***** Task data

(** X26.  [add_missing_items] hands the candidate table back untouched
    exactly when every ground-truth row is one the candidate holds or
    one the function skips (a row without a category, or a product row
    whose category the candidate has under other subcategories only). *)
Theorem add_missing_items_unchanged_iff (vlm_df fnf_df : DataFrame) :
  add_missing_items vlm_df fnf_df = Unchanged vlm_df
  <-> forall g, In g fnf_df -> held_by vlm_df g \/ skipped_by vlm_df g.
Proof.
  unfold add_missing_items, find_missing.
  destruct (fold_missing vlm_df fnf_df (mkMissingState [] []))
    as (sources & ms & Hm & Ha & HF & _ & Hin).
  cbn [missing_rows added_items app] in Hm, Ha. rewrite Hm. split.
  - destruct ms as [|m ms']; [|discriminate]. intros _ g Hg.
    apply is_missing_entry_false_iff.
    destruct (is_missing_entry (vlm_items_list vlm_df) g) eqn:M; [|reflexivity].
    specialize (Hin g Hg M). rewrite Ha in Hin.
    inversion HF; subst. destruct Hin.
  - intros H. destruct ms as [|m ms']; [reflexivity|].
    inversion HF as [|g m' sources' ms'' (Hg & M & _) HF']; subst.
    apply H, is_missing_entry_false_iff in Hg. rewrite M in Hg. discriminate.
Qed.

**********

» **Instructions to follow**:
Extract from the records above the lines from the one containing "exactly when every" to the one containing "as (sources &", both lines included, exactly as they appear and with nothing else.

» **Expected answer**:
    exactly when every ground-truth row is one the candidate holds or
    one the function skips (a row without a category, or a product row
    whose category the candidate has under other subcategories only). *)
Theorem add_missing_items_unchanged_iff (vlm_df fnf_df : DataFrame) :
  add_missing_items vlm_df fnf_df = Unchanged vlm_df
  <-> forall g, In g fnf_df -> held_by vlm_df g \/ skipped_by vlm_df g.
Proof.
  unfold add_missing_items, find_missing.
  destruct (fold_missing vlm_df fnf_df (mkMissingState [] []))
    as (sources & ms & Hm & Ha & HF & _ & Hin).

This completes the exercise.